I DARE SAY

Florence Fisher Parry

Florence Fisher Parry

By Florence Fisher Parry - May 4, 1933

The following was written more than 85 years ago by Parry Heide's grandmother in her daily column in the Pittsburgh Press.

I DARE SAY ran daily for more than 25 years.

Helping the Hard of Hearing

Two friends stopped in, and we conversed together, in low tones.  It was a lovely hour; and when they left I stood at the open door and listened for a while at the soft, musical notes of Spring. Birds were calling to each other; far voices rose and fell; the purr of city busyness, and children’s laughter, gave testimony that the world was full of overtones of music.

But my retreating friends were not aware of this.

One of them was stone deaf; and her own voice and mine, to her, were mere vibrations. Suspended from the other’s ear had been a fine, almost invisible cord, which carried the amplified sound of our voices to her by means of some radio device. Both of these friends had liberated themselves from the prison of deafness, one by means of lip-reading, and the other by wise selection of the instrument best adapted to her own particular kind of deafness. They were a part of the social fabric. They had not let deafness isolate them. But for my prior knowledge of their handicap, I scarcely would have been aware of it.

Future Citizens

One of these friends had but recently returned from a visit to one of the public schools in Millvale.  In a class of 35, a class selected at random for a comprehensive “hearing” test, 19 were found to be hard of hearing, and five almost totally deaf. Yet these children had not been recipients of any special attention from the school or State, and were supposed to “get along” somehow, through their school years. State appropriations had seen to their eyes, their teeth, their general health; but their power to HEAR, except by means of an inadequate general “test”, had never been investigated.

Some of these 19 pupils had managed, “somehow”, to get along – by means of “copying” from one another’s papers (their only expedient, since they obviously could not hear the teacher’s explanations or questions), and by attention to what their eyes alone could inform them.

But many of them were years behind their classes. Fifteen-year-olds were in grades designed for those of nine or ten, thus burdening the state far more, financially, than it would be if proper attention and provisions for deafness were a part of its educational program.

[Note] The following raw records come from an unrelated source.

(** The length in front of the values, and the limit it sets. *)
Lemma packed_begins values more s :
  CodedStreamSpec.good s -> avail s = WriteStringWithSizeToArray (packed values) ++ more ->
  CurrentPosition s + Z.of_nat (length (avail s)) < INT_MAX ->
  exists length s1 limit s2, CodedStream.ReadVarint32 s = Ok (Some length, s1) /\ PushLimit (i32 length) s1 = (limit, s2) /\
    CodedStreamSpec.good s2 /\ limited s2 /\ avail s2 = packed values /\
    forall s3, moved (List.length (packed values)) s2 s3 ->
      moved (List.length (WriteStringWithSizeToArray (packed values))) s (PopLimit limit s3) /\ avail (PopLimit limit s3) = more.
Proof using Type.
  intros Hg Ea Hsmall. unfold WriteStringWithSizeToArray in *. set (bytes := packed values) in *.
  pose proof (shape_position s (good_shape s Hg)). rewrite Ea, !length_app in Hsmall. unfold INT_MAX in Hsmall. rewrite u32_small in * by lia.
  rewrite <- app_assoc in Ea. destruct (reads_varint32 _ _ s Hg Ea ltac:(lia)) as (s1 & E1 & _ & Hm1).
  pose proof (avail_moved _ _ _ Hm1) as Ea1. rewrite Ea, drop_app_length in Ea1.
  destruct (PushLimit_spec (Z.of_nat (length bytes)) s1 (moved_good _ _ _ Hm1) ltac:(lia)) as (s2 & E2 & Hg2 & _ & Hp2 & Hc2 & _ & _ & _ & _ & Ea2).
  rewrite Nat2Z.id, Ea1, take_app_length in Ea2. pose proof (moved_position _ _ _ Hm1) as Hp1.
  exists (Z.of_nat (length bytes)), s1, (current_limit_ s1), s2. unfold i32. rewrite signed_small by lia.
  split; [done|]. split; [done|]. split; [done|]. split; [|split; [done|]].
  - pose proof (avail_length s1) as Hal. pose proof (position_within s1 (moved_good _ _ _ Hm1)) as Hlim.
    unfold closest_limit in Hal, Hlim. rewrite Ea1, length_app in Hal. unfold limited. rewrite Ea2, Hc2, Hp2. unfold INT_MAX. lia.
  - intros s3 Hm3. assert (moved (length bytes) s1 (PopLimit (current_limit_ s1) s3)) as Hm4.
    { eapply PushPop_spec; [apply Hm1| |exact E2|done|by rewrite Ea2]. lia. }
    rewrite length_app. pose proof (moved_trans _ _ _ _ _ Hm1 Hm4) as Hm. split; [done|].
    by rewrite (avail_moved _ _ _ Hm), Ea, app_assoc, <- length_app, drop_app_length.
Qed.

There are more than 17,000,000 people who are hard of hearing in the United States, 3,000,000 of whom are children! One eighth of our population! Of the 14,000,000 adults, only a small proportion have had the means and strength of will to rise above their social isolation, or overcome the natural sensitiveness which seems to be an attribute of deafness.

National Hearing Week

Plainly, our concern should be acute for these three million school-age children, who, given an opportunity to learn lip-reading, at once would be relieved of an otherwise hopeless handicap! This is National Hearing Week, and tomorrow and Saturday, at the headquarters in the Jerikins Arcade, extraordinary demonstrations of mechanical devices, and lip-reading contests, will be conducted. The aim of this splendid enterprise is to stimulate interest in the diseases which affect hearing; to reduce so far as possible, unnecessary noise; to provide vocational guidance for deaf young people, and make a place in industry for them; to install group-hearing aids in churches, theaters, colleges, etc.; and above all, to excite legislation to appropriate to the public schools sufficient facilities with which to discover which of their pupils are hard of hearing, and at once provide lip-reading classes for them.

The last ambition seems to me a most practical economic measure, and as such deserves immediate consideration. Waste, during the past few bitter years, has become a national issue, and any legislation to eliminate it should be particularly grateful to the state at this time.

Imperative Crusade

There was an effort made recently to legislate against the continuance of music in our public schools. Fortunately it did not succeed. The incalculable benefits of early music education were saved from demolition. But this great tools of cultural development, far-reaching as it is, seems to me but the byproduct of a still greater need, and one which should have taken precedence over all other educational accessories: Provision for the public school pupil who suffers from what seems to be a national defect – partial deafness!

The hard of hearing child can be made a public charge or a useful citizen; a social burden or a social contributor. His fate rests with those who legislate school appropriations and those whose privilege it may be to influence legislation.

National Hearing Week? That is not enough. National Hearing CRUSADE. National Hearing CONSCIOUSNESS. Science has contributed its noble share in the invention of mechanical devices to aid defective hearing, and in ascertaining possible cures and preventions of deafness.

PUBLIC OPINION, active public INTEREST, engaged in agitating special attention to the school-age hard of hearing child, is what is needed, above all.

1920sCarbonHearingAidTN.jpg

The hearing device that she refers to was probably a carbon hearing aid, based on the same principle as the early telephones. Since it had no electronic amplification from vacuum tubes or transistor, the amplification depended on the ratio of diameters of the microphone and the earphone. The first wearable vacuum tube hearing aids did not appear until 1934, and they were bulky and quite expensive to operate because of the high battery consumption. For an interesting history of the development of the hearing aid, see the Kenneth W. Berger Hearing Aid Museum site at Kent State University.